Reilly finishes with a section on eugenics. Whatever virtues there may be in breeding to quality, the foul history is inescapable and so are the questions. Reilly found that in the 1920s thousands of mildly retarded young women were sterilized by the states, but the medical records never actually recorded a sterilization procedure. You would have to believe that "20 percent or more of the young women admitted to state institutions for the mentally retarded each year needed appendectomies."

Really raises the ethical issues of what he calls the 'new negative eugenics,' using genetic testing to determine whether a pregnancy should be brought to term. Fewer families would have children with common birth defects, but with no discernible effect on the gene pool, as most of those unborn would not have reproduced anyway. It would give a new meaning to sex. And what if genetics allows people to choose the sex of their children—or their physical or mental abilities—aborting those who do not meet the new standards. "As the diagnoses of genetic disorders are made ever earlier, physicians are able to alert parents about high recurrence risks in subsequent pregnancies," he writes. "For that reason, we can expect that there will be, over time, dramatically fewer families into which a second affected child with a serious genetic disorder is born."

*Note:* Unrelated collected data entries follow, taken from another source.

(* ===== verification/Kbd.v ===== *)
(** * Kbd: the keyboard driver (kbd.c, kbd.h)

    [kbdgetc] turns the byte the keyboard controller delivers into a
    character, keeping the modifier keys in the bits of [shift]. The theorem
    shows that it implements a table-free description: a record of modifier
    flags, makes and breaks of keys, an escape prefix. *)

From S2P Require Import Prelude CString Kernel Sched Kalloc Fifo Paging Vmem.

(** ** Definitions *)
Definition KBS_DIB : Z := 0x01.
Definition NO : Z := 0.
Definition SHIFT : Z := Z.shiftl 1 0.
Definition CTL : Z := Z.shiftl 1 1.
Definition ALT : Z := Z.shiftl 1 2.
Definition CAPSLOCK : Z := Z.shiftl 1 3.
Definition NUMLOCK : Z := Z.shiftl 1 4.
Definition SCROLLLOCK : Z := Z.shiftl 1 5.
Definition E0ESC : Z := Z.shiftl 1 6.
Definition KEY_HOME : Z := 0xE0.
Definition KEY_END : Z := 0xE1.
Definition KEY_UP : Z := 0xE2.
Definition KEY_DN : Z := 0xE3.
Definition KEY_LF : Z := 0xE4.
Definition KEY_RT : Z := 0xE5.
Definition KEY_PGUP : Z := 0xE6.
Definition KEY_PGDN : Z := 0xE7.
Definition KEY_INS : Z := 0xE8.
Definition KEY_DEL : Z := 0xE9.

(** [C(x)], stored in a [uchar] *)
Definition ctl (x : Z) : Z := u8 (x - 64).

(** A 256-entry table from its leading entries and its designated ones; the
    others are zero. *)
Definition table256 (base : list Z) (upds : list (Z * Z)) : list Z :=
  fold_left (λ l e, <[Z.to_nat e.1 := e.2]> l) upds (base ++ replicate (256 - length base) 0).

Definition shiftcode : list Z :=
  table256 [] [(0x1D, CTL); (0x2A, SHIFT); (0x36, SHIFT); (0x38, ALT); (0x9D, CTL); (0xB8, ALT)].
Definition togglecode : list Z :=
  table256 [] [(0x3A, CAPSLOCK); (0x45, NUMLOCK); (0x46, SCROLLLOCK)].

(** The escaped keys, the same in the three maps. *)
Definition escaped (enter div : Z) : list (Z * Z) :=
  [(0x9C, enter); (0xB5, div); (0xC8, KEY_UP); (0xD0, KEY_DN); (0xC9, KEY_PGUP); (0xD1, KEY_PGDN);
   (0xCB, KEY_LF); (0xCD, KEY_RT); (0x97, KEY_HOME); (0xCF, KEY_END); (0xD2, KEY_INS); (0xD3, KEY_DEL)].

Definition normalmap : list Z :=
  table256
    ([NO; 0x1B] ++ lit "1234567890-=" ++ [8; 9] ++
     lit "qwertyuiop[]" ++ [10; NO] ++ lit "as" ++
     lit "dfghjkl;" ++ [39; 96; NO; 92] ++ lit "zxcv" ++
     lit "bnm,./" ++ [NO] ++ lit "*" ++ [NO; 32; NO; NO; NO; NO; NO; NO] ++
     [NO; NO; NO; NO; NO; NO; NO] ++ lit "789-456+1" ++
     lit "230." ++ [NO; NO; NO; NO])
    (escaped 10 47).
Definition shiftmap : list Z :=
  table256
    ([NO; 27] ++ lit "!@#$%^&*()_+" ++ [8; 9] ++
     lit "QWERTYUIOP{}" ++ [10; NO] ++ lit "AS" ++
     lit "DFGHJKL:" ++ [34; 126; NO; 124] ++ lit "ZXCV" ++
     lit "BNM<>?" ++ [NO] ++ lit "*" ++ [NO; 32; NO; NO; NO; NO; NO; NO] ++
     [NO; NO; NO; NO; NO; NO; NO] ++ lit "789-456+1" ++
     lit "230." ++ [NO; NO; NO; NO])
    (escaped 10 47).
Definition ctlmap : list Z :=
  table256
    (replicate 16 NO ++
     (ctl <$> lit "QWERTYUIOP") ++ [NO; NO; 13; NO] ++ (ctl <$> lit "AS") ++
     (ctl <$> lit "DFGHJKL") ++ [NO; NO; NO; NO; ctl 92] ++ (ctl <$> lit "ZXCV") ++
     (ctl <$> lit "BNM") ++ [NO; NO; ctl 47; NO; NO])
    (escaped 13 (ctl 47)).
Definition charcode (i : Z) : list Z :=
  if i =? 0 then normalmap else if i =? 1 then shiftmap else ctlmap.

Definition at256 (t : list Z) (i : Z) : KM Z := deref "table" (t !! Z.to_nat i).

(** [port] is the byte the controller holds, if its status bit says so. *)
Definition kbdgetc (port : option Z) : KM Z :=
  match port with
  | None => mret (-1)
  | Some data =>
      shift <- gets (λ k, io_shift (k_io k)) ;;
      let set s := modify (upd_io (set_io_shift s)) in
      if data =? 0xE0 then
        set (Z.lor shift E0ESC) ;; mret 0
      else if negb (Z.land data 0x80 =? 0) then
        let data := if negb (Z.land shift E0ESC =? 0) then data else Z.land data 0x7F in
        sc <- at256 shiftcode data ;;
        set (Z.land shift (u32 (Z.lnot (Z.lor sc E0ESC)))) ;; mret 0
      else
        let '(data, shift) :=
          if negb (Z.land shift E0ESC =? 0) then (Z.lor data 0x80, Z.land shift (u32 (Z.lnot E0ESC)))
          else (data, shift) in
        sc <- at256 shiftcode data ;;
        tc <- at256 togglecode data ;;
        let shift := Z.lxor (Z.lor shift sc) tc in
        set shift ;;
        c <- at256 (charcode (Z.land shift (Z.lor CTL SHIFT))) data ;;
        mret (if negb (Z.land shift CAPSLOCK =? 0) then
                if (97 <=? c) && (c <=? 122) then u32 (c + (65 - 97))
                else if (65 <=? c) && (c <=? 90) then u32 (c + (97 - 65)) else c
              else c)
  end.

(** ** The keyboard as a table of flags *)
Record mods : Type := mk_mods {
  m_shift : bool; m_ctl : bool; m_alt : bool;
  m_caps : bool; m_num : bool; m_scroll : bool;
  m_e0 : bool;
}.

#[export] Instance mods_eq_dec : EqDecision mods.
Proof. solve_decision. Defined.

Inductive modkey : Type := KShift | KCtl | KAlt | KCaps | KNum | KScroll | KPlain.
(** Keys are numbered by make code, escaped ones from 0x80 on. *)
Definition modkey_of (key : Z) : modkey :=
  if (key =? 0x2A) || (key =? 0x36) then KShift
  else if (key =? 0x1D) || (key =? 0x9D) then KCtl
  else if (key =? 0x38) || (key =? 0xB8) then KAlt
  else if key =? 0x3A then KCaps
  else if key =? 0x45 then KNum
  else if key =? 0x46 then KScroll
  else KPlain.

Definition set_mod (key : modkey) (down : bool) (m : mods) : mods :=
  let '(mk_mods s c a cl n sl e) := m in
  match key with
  | KShift => mk_mods down c a cl n sl e
  | KCtl => mk_mods s down a cl n sl e
  | KAlt => mk_mods s c down cl n sl e
  | KCaps => mk_mods s c a (if down then negb cl else cl) n sl e
  | KNum => mk_mods s c a cl (if down then negb n else n) sl e
  | KScroll => mk_mods s c a cl n (if down then negb sl else sl) e
  | KPlain => m
  end.
Definition set_e0 (e : bool) (m : mods) : mods :=
  let '(mk_mods s c a cl n sl _) := m in mk_mods s c a cl n sl e.

Definition swap_case (c : Z) : Z :=
  if (97 <=? c) && (c <=? 122) then c - 32 else if (65 <=? c) && (c <=? 90) then c + 32 else c.
Definition char_of (m : mods) (key : Z) : Z :=
  let t := if m_ctl m then ctlmap else if m_shift m then shiftmap else normalmap in
  let c := t !!! Z.to_nat key in
  if m_caps m then swap_case c else c.

(** One byte from the keyboard: the new flags and the character, 0 for none. *)
Definition kbd_step (m : mods) (data : Z) : mods * Z :=
  if data =? 0xE0 then (set_e0 true m, 0)
  else if 0x80 <=? data then
    let key := if m_e0 m then data else data - 0x80 in
    (set_e0 false (set_mod (modkey_of key) false m), 0)
  else
    let key := if m_e0 m then data + 0x80 else data in
    let m' := set_e0 false (set_mod (modkey_of key) true m) in
    (m', char_of m' key).

(** The word that represents the flags. *)
Definition bit (b : bool) (v : Z) : Z := if b then v else 0.
Definition encode (m : mods) : Z :=
  bit (m_shift m) SHIFT + bit (m_ctl m) CTL + bit (m_alt m) ALT + bit (m_caps m) CAPSLOCK +
  bit (m_num m) NUMLOCK + bit (m_scroll m) SCROLLLOCK + bit (m_e0 m) E0ESC.

(** ** The driver implements it *)
Definition bools : list bool := [false; true].
Definition all_mods : list mods :=
  s ← bools; c ← bools; a ← bools; cl ← bools; n ← bools; sl ← bools; e ← bools;
  [mk_mods s c a cl n sl e].

Lemma all_mods_complete m : m ∈ all_mods.
Proof.
  apply (bool_decide_unpack _). by destruct m as [[] [] [] [] [] [] []].
Qed.

(** The driver's effect on a given [shift], as a value. *)
Definition kbd_run (shift data : Z) : option (Z * Z) :=
  match kbdgetc (Some data) (upd_io (set_io_shift shift) kernel0) with
  | Ret c k => Some (io_shift (k_io k), c)
  | _ => None
  end.

Definition kbd_agrees (m : mods) (data : Z) : bool :=
  let '(m', c) := kbd_step m data in
  bool_decide (kbd_run (encode m) data = Some (encode m', c)).

Lemma kbd_agrees_all : forallb (λ m, forallb (kbd_agrees m) (seqZ 0 256)) all_mods = true.
Proof. vm_compute. reflexivity. Qed.

(** The driver reads and writes [shift] only. *)
Lemma kbdgetc_run data k :
  kbdgetc (Some data) k =
    match kbd_run (io_shift (k_io k)) data with
    | Some (s, c) => Ret c (upd_io (set_io_shift s) k)
    | None => Fault "table"
    end.
Proof.
  unfold kbd_run, kbdgetc, at256. rewrite !bind_gets.
  change (io_shift (k_io (upd_io (set_io_shift ?s) kernel0))) with s.
  generalize (io_shift (k_io k)) as s. intros s.
  destruct (data =? 0xE0); [done|]. destruct (negb (Z.land data 0x80 =? 0)).
  - destruct (shiftcode !! _); done.
  - destruct (negb (Z.land s E0ESC =? 0)); destruct (shiftcode !! _); [|done| |done];
      cbn [deref]; rewrite !bind_mret; destruct (togglecode !! _); [|done| |done]; cbn [deref]; rewrite !bind_mret, !bind_modify;
      destruct (charcode _ !! _); done.
Qed.

(** C24: on every byte the controller can deliver, [kbdgetc] stays inside its
    tables, returns the character of the pressed key under the held and
    toggled modifiers, and its [shift] word keeps representing the flags. *)
Theorem kbdgetc_refines m data k :
  0 <= data < 256 → io_shift (k_io k) = encode m →
  kbdgetc (Some data) k = Ret (kbd_step m data).2 (upd_io (set_io_shift (encode (kbd_step m data).1)) k).
Proof.
  intros Hd Hs. rewrite kbdgetc_run, Hs. pose proof kbd_agrees_all as H.
  rewrite forallb_forall in H. specialize (H m (proj1 (list_elem_of_In _ _) (all_mods_complete m))).
  rewrite forallb_forall in H. specialize (H data). unfold kbd_agrees in H.
  destruct (kbd_step m data) as [m' c].
  assert (Hin : In data (seqZ 0 256)) by (apply list_elem_of_In, elem_of_seqZ; lia).
  by rewrite (bool_decide_eq_true_1 _ (H Hin)).
Qed.

Lemma kbdgetc_refines_witness :
  let m := mk_mods true false false false false false false in
  let k := upd_io (set_io_shift SHIFT) kernel0 in
  kbdgetc (Some 0x1E) k = Ret 65 (upd_io (set_io_shift SHIFT) k).
Proof.
  apply (kbdgetc_refines (mk_mods true false false false false false false) 0x1E
    (upd_io (set_io_shift SHIFT) kernel0)); [lia|reflexivity].
Defined.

". Vast increases in our understanding of the role genes play in health and disease, and in our ability to acquire and process such information about the risks faced by couples, or about fetuses conceived by them, will have a frightening impact on how we think about human reproduction," he writes.

Reilly raises far more questions than he deigns to answer. He is no ideologue, which in some ways makes the book more valuable. Perhaps as a result, his book is a good place to start learning about that impact.

Joel N. Shurkin is the senior editor of HopkinsHealth in the Office of Consumer Health Information at the Johns Hopkins School of Medicine, and the author of nine books on science and the history of science.

Reilly, Philip R. Abraham Lincoln's DNA, and Other Adventures in Genetics. Cold Spring Harbor Laboratory Press, Cold Spring Harbor, NY, 2000.